Я взял картину, снова укутал ее холстиной, от которой несло скипидаром, и под печальным Лилиным взглядом убрал ее на антресоли. Потом я поцеловал Лильку, закрылся в ванной, вынул из револьвера пули, присел на эмалированный край, вложил дуло между зубов и щелкнул. У меня в башке загудело, как в колоколе. А Лилька тут же постучала в дверь и таким голосом велела мне выходить, что я едва не забыл патроны около стаканчика с нашими зубными щетками.
Она обнимала меня, целовала и плакала, а я боялся, что она нащупает револьвер. Потом откинула голову назад и спросила: „Как ты относишься к гордым девушкам, Перстницкий? Вот оно что. Ну, плохи тогда мои дела. А я все-таки скажу: бери меня в жены, Перстницкий, не пожалеешь“.
– Козлина, – задумчиво сказал Геннадий с Сенной. – Ты бы лучше один патрончик в барабане оставил.
– Ты прав. Из этой истории я мог выйти только так. Но мы поженились. Самое интересное, что все эти кольца и печати в паспортах утешили меня – лучше и не надо.

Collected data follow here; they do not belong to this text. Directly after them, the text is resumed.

(** ** The invariant *)
Lemma check_events_ok suffix es : check_events suffix es = Ok tt -> Forall (fun e => e ∈ ALL_EVENT_IDS) es.
Proof.
  unfold check_events, unknown_events. intros H. apply Forall_forall. intros e He.
  destruct (List.filter _ es) as [|x l] eqn:E; [|done].
  destruct (decide (e ∈ ALL_EVENT_IDS)) as [|Hn]; [done|]. exfalso.
  assert (Hi : In e (List.filter (fun e => negb (bool_decide (e ∈ ALL_EVENT_IDS))) es)).
  { apply filter_In. split; [by apply list_elem_of_In|]. by rewrite bool_decide_eq_false_2. }
  by rewrite E in Hi.
Qed.
Lemma check_events_inv suffix es r : check_events suffix es = Ok r -> Forall (fun e => e ∈ ALL_EVENT_IDS) es.
Proof. destruct r. apply check_events_ok. Qed.
Lemma find_channel_in t u id d c : find_channel t u id d = Ok c -> In c (nchannels d) /\ ac_id c = id.
Proof.
  unfold find_channel, get_scoped_record. destruct (resolve_request_org_id _ _ _ _) as [r|]; [|done]. cbn [res_bind].
  rewrite (scoped_query channel_model ac_org) by done. cbn [res_bind model_id channel_model].
  destruct (List.find _ _) as [x|] eqn:E; [|done]. intros [= ->]. apply find_some in E as [H1 H2%Z.eqb_eq].
  rewrite scoped_filter in H1. apply filter_In in H1 as [H1 _]. done.
Qed.
Lemma find_channel_scope t u id d c o :
  resolve_request_org_id t u true true = Ok (Some o) -> o <> LEGACY_GLOBAL_ORG_ID -> find_channel t u id d = Ok c -> ac_org c = Some o.
Proof.
  intros Hr Ho. unfold find_channel, get_scoped_record. rewrite Hr. cbn [res_bind].
  rewrite (scoped_query channel_model ac_org) by done. cbn [res_bind model_id channel_model].
  destruct (List.find _ _) as [x|] eqn:E; [|done]. intros [= ->]. apply find_some in E as [H1 _].
  rewrite scoped_filter in H1. apply filter_In in H1 as [_ H]. unfold in_scope, org_scope_filter, is_legacy_global_scope in H.
  rewrite bool_decide_eq_false_2 in H by congruence. cbn in H. destruct (ac_org c); [|done]. by apply Z.eqb_eq in H as ->.
Qed.
Lemma new_channel_inv t u p d c :
  new_channel encrypt t u p d = Ok c ->
  ac_id c = channel_seq d /\ catalogued c /\ exists r, resolve_request_org_id t u true true = Ok r /\ ac_org c = persisted_org_id r.
Proof.
  unfold new_channel. destruct (require_role _ _); [|done]. cbn [res_bind]. destruct (check_events _ _) eqn:E; [|done]. cbn [res_bind].
  destruct (resolve_request_org_id _ _ _ _) as [r|]; [|done]. cbn [res_bind].
  destruct (if bool_decide _ then _ else _); [|done]. cbn [res_bind]. intros [= <-]. cbn. split; [done|]. split; [|by exists r].
  exists (cc_events p). split; [done|by eapply check_events_inv].
Qed.
Lemma updated_channel_inv t u id p d c' :
  updated_channel encrypt t u id p d = Ok c' ->
  exists c, find_channel t u id d = Ok c /\ ac_id c' = ac_id c /\ ac_org c' = ac_org c /\ (catalogued c -> catalogued c').
Proof.
  unfold updated_channel. destruct (require_role _ _); [|done]. cbn [res_bind]. destruct (find_channel _ _ _ _) as [c|]; [|done]. cbn [res_bind].
  destruct (new_destination _ _ _ _); [|done]. cbn [res_bind].
  destruct (cu_events p) as [es|]; cbn [res_bind].
  - destruct (check_events _ _) eqn:E; [|done]. cbn [res_bind]. intros [= <-]. exists c. cbn. repeat split. intros _.
    exists es. split; [done|by eapply check_events_inv].
  - intros [= <-]. exists c. cbn. repeat split. intros (es & H & H'). by exists es.
Qed.
Lemma deliver_all_events now action payload hs hs' ds :
  (deliver_all net hmac_sha256 now action payload hs).1 = Ok (hs', ds) -> map wh_events hs' = map wh_events hs.
Proof.
  revert hs' ds. induction hs as [|h hs IH]; intros hs' ds; [by intros [= <- <-]|]. cbn [deliver_all].
  destruct (deliver_all net hmac_sha256 now action payload hs) as [[[hs1 ds1]|e] out]; cbn [fst snd res_bind].
  2: { destruct (wh_active h); cbn [negb]; [|done]. destruct (py_in _ _) as [[]|]; [|done|done]. by destruct (urllib_request _). }
  specialize (IH _ _ eq_refl).
  destruct (wh_active h); cbn [negb].
  - destruct (py_in _ _) as [[]|]; [|intros [= <- <-]; cbn; by rewrite IH|done].
    destruct (urllib_request _); [|done]. intros [= <- <-]. cbn. by rewrite IH.
  - intros [= <- <-]. cbn. by rewrite IH.
Qed.
Definition hooks_stored (hs : list Webhook) : Prop := Forall stored (map wh_events hs).
Lemma hooks_stored_spec hs : hooks_stored hs <-> Forall (fun h => stored (wh_events h)) hs.
Proof. unfold hooks_stored. by rewrite Forall_map. Qed.
(** What a step leaves alone of what [NWf] speaks about. *)
Lemma nwf_hooks d d' :
  NWf d -> nchannels d' = nchannels d -> channel_seq d' = channel_seq d -> hooks_stored (hooks d') -> NWf d'.
Proof. intros [] E1 E2 H. constructor; rewrite ?E1, ?E2; [done|by apply hooks_stored_spec|done|done]. Qed.
Lemma nwf_same d d' : NWf d -> nchannels d' = nchannels d -> channel_seq d' = channel_seq d -> map wh_events (hooks d') = map wh_events (hooks d) -> NWf d'.
Proof.
  intros H E1 E2 E3. eapply nwf_hooks; eauto. unfold hooks_stored. rewrite E3. by apply hooks_stored_spec, nw_hooks.
Qed.
Lemma webhook_sink_wf now action payload d : NWf d -> NWf (webhook_sink now action payload d).1.
Proof.
  intros H. unfold dispatch_webhook. assert (Hw : NWf (worker net hmac_sha256 now action payload d).1).
  { unfold worker. destruct (deliver_all _ _ _ _ _ _) as [[[hs ds]|e] out] eqn:E; cbn [fst]; [|done].
    destruct (forallb _ _); [|done]. eapply nwf_same; eauto. cbn. eapply deliver_all_events. by rewrite E. }
  by destruct (has_subscribers _ _) as [[]|].
Qed.
Lemma shot_keeps now event message details c :
  let c' := shot now event message details c in ac_id c' = ac_id c /\ ac_org c' = ac_org c /\ ac_events c' = ac_events c.
Proof. cbn zeta. unfold shot. by destruct (subscribed event c). Qed.
Lemma map_keeps {A B} (f : A -> A) (k : A -> B) l : (forall x, k (f x) = k x) -> map k (map f l) = map k l.
Proof. intros H. rewrite map_map. by apply map_ext. Qed.
Lemma nwf_shots (f : Channel -> Channel) d :
  (forall c, ac_id (f c) = ac_id c /\ ac_events (f c) = ac_events c) -> NWf d -> NWf (with_channels (map f) d).
Proof.
  intros Hf [H1 H2 H3 H4]. constructor; cbn; [|done| |].
  - apply Forall_map. eapply Forall_impl; [exact H1|]. intros c (es & E & Hes). exists es. by rewrite (proj2 (Hf c)).
  - rewrite map_keeps; [done|]. apply Hf.
  - apply Forall_map. eapply Forall_impl; [exact H4|]. intros c. cbn. by rewrite (proj1 (Hf c)).
Qed.
Lemma alert_sink_wf now action payload message d : NWf d -> NWf (alert_sink now action payload message d).1.
Proof.
  intros H. unfold resolve_and_dispatch. destruct (resolve_alert_event _) as [event|]; [|done].
  rewrite dispatch_event_spec by done. cbn [fst]. apply nwf_shots; [|done]. intros c.
  destruct (shot_keeps now event message payload c) as (? & ? & ?). by split.
Qed.
Lemma emit_wf now action payload message d : NWf d -> NWf (emit now action payload message d).1.
Proof.
  intros H. unfold emit_outbound. pose proof (webhook_sink_wf now action payload d H) as H1.
  destruct (dispatch_webhook _ _ _ _ _ _) as [d1 posted]. cbn [fst] in H1.
  pose proof (alert_sink_wf now action payload (match message with Some m => if truthy m then m else alert_message_for action | None => alert_message_for action end) d1 H1) as H2.
  by destruct (resolve_and_dispatch _ _ _ _ _ _ _ _) as [d2 alerted].
Qed.
Lemma put_channel_wf c' c d :
  NWf d -> In c (nchannels d) -> ac_id c' = ac_id c -> (catalogued c -> catalogued c') -> NWf (put_channel c' d).
Proof.
  intros [H1 H2 H3 H4] Hin Hid Hc. constructor; cbn; [|done| |].
  - apply Forall_map. apply Forall_forall. intros x Hx. destruct (ac_id x =? ac_id c'); [|by eapply Forall_forall in H1].
    apply Hc. eapply Forall_forall in H1; [exact H1|by apply list_elem_of_In].
  - rewrite map_keeps; [done|]. intros x. destruct (ac_id x =? ac_id c') eqn:E; [|done]. by apply Z.eqb_eq in E.
  - apply Forall_map. eapply Forall_impl; [exact H4|]. intros x. destruct (ac_id x =? ac_id c') eqn:E; [|done]. apply Z.eqb_eq in E. by rewrite E.
Qed.
Lemma add_channel_wf c d : NWf d -> catalogued c -> ac_id c = channel_seq d ->
  NWf (mkN (nchannels d ++ [c]) (hooks d) (deliveries d) (settings d) (channel_seq d + 1) (hook_seq d)).
Proof.
  intros [H1 H2 H3 H4] Hc Hid. rewrite Forall_forall in H4. constructor; cbn; [|done| |].
  - apply Forall_app. by repeat constructor.
  - rewrite map_app. apply NoDup_app. split; [done|]. split; [|apply NoDup_singleton]. intros x Hx Hx'.
    apply list_elem_of_singleton in Hx'. apply list_elem_of_In, in_map_iff in Hx as (y & Hy & Hin). apply list_elem_of_In, H4 in Hin. lia.
  - apply Forall_app. split; [|repeat constructor; lia]. apply Forall_forall. intros x Hx%H4. lia.
Qed.
Lemma delete_channel_wf i d : NWf d -> NWf (with_channels (List.filter (fun c' => negb (ac_id c' =? i))) d).
Proof.
  intros [H1 H2 H3 H4]. constructor; cbn; [|done|by apply NoDup_map_filter|];
    apply Forall_forall; intros x [Hx _]%list_elem_of_In%filter_In; [eapply Forall_forall in H1|eapply Forall_forall in H4]; eauto; by apply list_elem_of_In.
Qed.
Lemma hooks_after f d : hooks_stored (hooks d) -> (forall h, stored (wh_events h) -> stored (wh_events (f h))) -> hooks_stored (map f (hooks d)).
Proof. rewrite !hooks_stored_spec. intros H Hf. apply Forall_map. eapply Forall_impl; [exact H|]. exact Hf. Qed.
Lemma channel_op_wf op d :
  match op with CreateChannel _ _ _ | UpdateChannel _ _ _ _ | DeleteChannel _ _ _ => True | _ => False end -> NWf d -> NWf (nexec op d).
Proof.
  destruct op; try done; intros _ H; cbn [nexec].
  - unfold create_alert_channel. destruct (new_channel _ _ _ _ _) as [c|] eqn:E; [|done]. cbn [snd].
    apply new_channel_inv in E as (? & ? & _). by apply add_channel_wf.
  - unfold update_alert_channel. destruct (updated_channel _ _ _ _ _ _) as [c'|] eqn:E; [|done]. cbn [snd].
    apply updated_channel_inv in E as (c & Hc & ? & _ & ?). apply find_channel_in in Hc as [? _]. by eapply put_channel_wf.
  - unfold delete_alert_channel. destruct (require_role _ _); [|done]. cbn [res_bind]. destruct (find_channel _ _ _ _); [|done].
    by apply delete_channel_wf.
Qed.
Lemma get_hook_in u id d h : get_hook u id d = Ok h -> In h (hooks d).
Proof.
  unfold get_hook. destruct (require_role _ _); [|done]. cbn [res_bind]. destruct (List.find _ _) eqn:E; [|done]. intros [= ->].
  by apply find_some in E as [? _].
Qed.
Lemma stored_in d h : NWf d -> In h (hooks d) -> stored (wh_events h).
Proof. intros H Hin. pose proof (nw_hooks _ H) as Hs. eapply Forall_forall in Hs; [exact Hs|by apply list_elem_of_In]. Qed.
Lemma hook_op_wf op d :
  match op with CreateHook _ _ | UpdateHook _ _ _ | DeleteHook _ _ | TestHook _ _ _ => True | _ => False end -> NWf d -> NWf (nexec op d).
Proof.
  destruct op; try done; intros _ H; cbn [nexec]; pose proof (proj2 (hooks_stored_spec _) (nw_hooks _ H)) as Hh.
  - unfold create_webhook. destruct (require_role _ _); [|done]. cbn. eapply nwf_hooks; eauto. cbn. unfold hooks_stored in *. rewrite map_app.
    apply Forall_app. split; [done|]. repeat constructor. by eexists.
  - unfold update_webhook. destruct (get_hook _ _ _) as [h|] eqn:E; [|done]. cbn. eapply nwf_hooks; eauto. cbn. apply hooks_after; [done|].
    intros x Hx. destruct (wh_id x =? id); [|done]. cbn. destruct (hu_events p); [by eexists|]. eapply stored_in; eauto. by eapply get_hook_in.
  - unfold delete_webhook. destruct (get_hook _ _ _) as [h|] eqn:E; [|done]. cbn. eapply nwf_hooks; eauto. cbn.
    rewrite hooks_stored_spec in *. rewrite !Forall_forall in *. intros x [Hx _]%list_elem_of_In%filter_In. by apply Hh, list_elem_of_In.
  - unfold test_webhook, dispatch_webhook_sync. destruct (get_hook _ _ _) as [h|] eqn:E; [|done]. destruct (urllib_request _); [|done]. cbn.
    destruct (storable _ _); [|done]. cbn.
    eapply nwf_hooks; eauto. cbn. apply hooks_after; [done|]. intros x Hx. by destruct (wh_id x =? wh_id h).
Qed.
Lemma nexec_wf op d : NWf d -> NWf (nexec op d).
Proof.
  intros H. destruct op; try by apply channel_op_wf. all: try by apply hook_op_wf. all: cbn [nexec].
  - unfold get_notification_settings, get_or_create_settings. destruct (require_role _ _); [|done]. destruct (settings d); [done|].
    by eapply nwf_same.
  - unfold update_notification_settings, get_or_create_settings. destruct (require_role _ _); [|done]. destruct (settings d); by eapply nwf_same.
  - by apply emit_wf.
Qed.
Lemma reached_wf ops : NWf (reached ops).
Proof.
  unfold reached. assert (H : NWf (mkN [] [] [] None 1 1)) by (constructor; cbn; constructor).
  revert H. generalize (mkN [] [] [] None 1 1). induction ops as [|op ops IH]; intros d H; cbn; [done|]. by apply IH, nexec_wf.
Qed.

А револьвер я продал подальше от греха. Но вот что я вам, мужики, скажу: оружейные деньги я завернул в бумажку и спрятал, как будто это не деньги, а все еще пистолет. И вот я сначала это сделал, а потом оно до меня дошло.
А все-таки мы с Лилькой жили классно! Она тогда как будто очнулась, а мне ничего больше и не нужно было. Свободными вечерами мы с ней ходили по городу, а как-то она растолкала меня в пять утра, и в шесть мы уже были у Спаса на крови. Это был ледяной май, казалось, на город вот-вот посыплется жесткий, как пшено, нетающий снег. Мы с ней оба были синие от холода и целовались как заведенные. Вдруг Лиля оторвалась от меня и сказала: „Ванька, а почему у нас не было свадьбы?“ – „Недосуг, барыня!“ – „Значит, будет теперь“, – сказала она.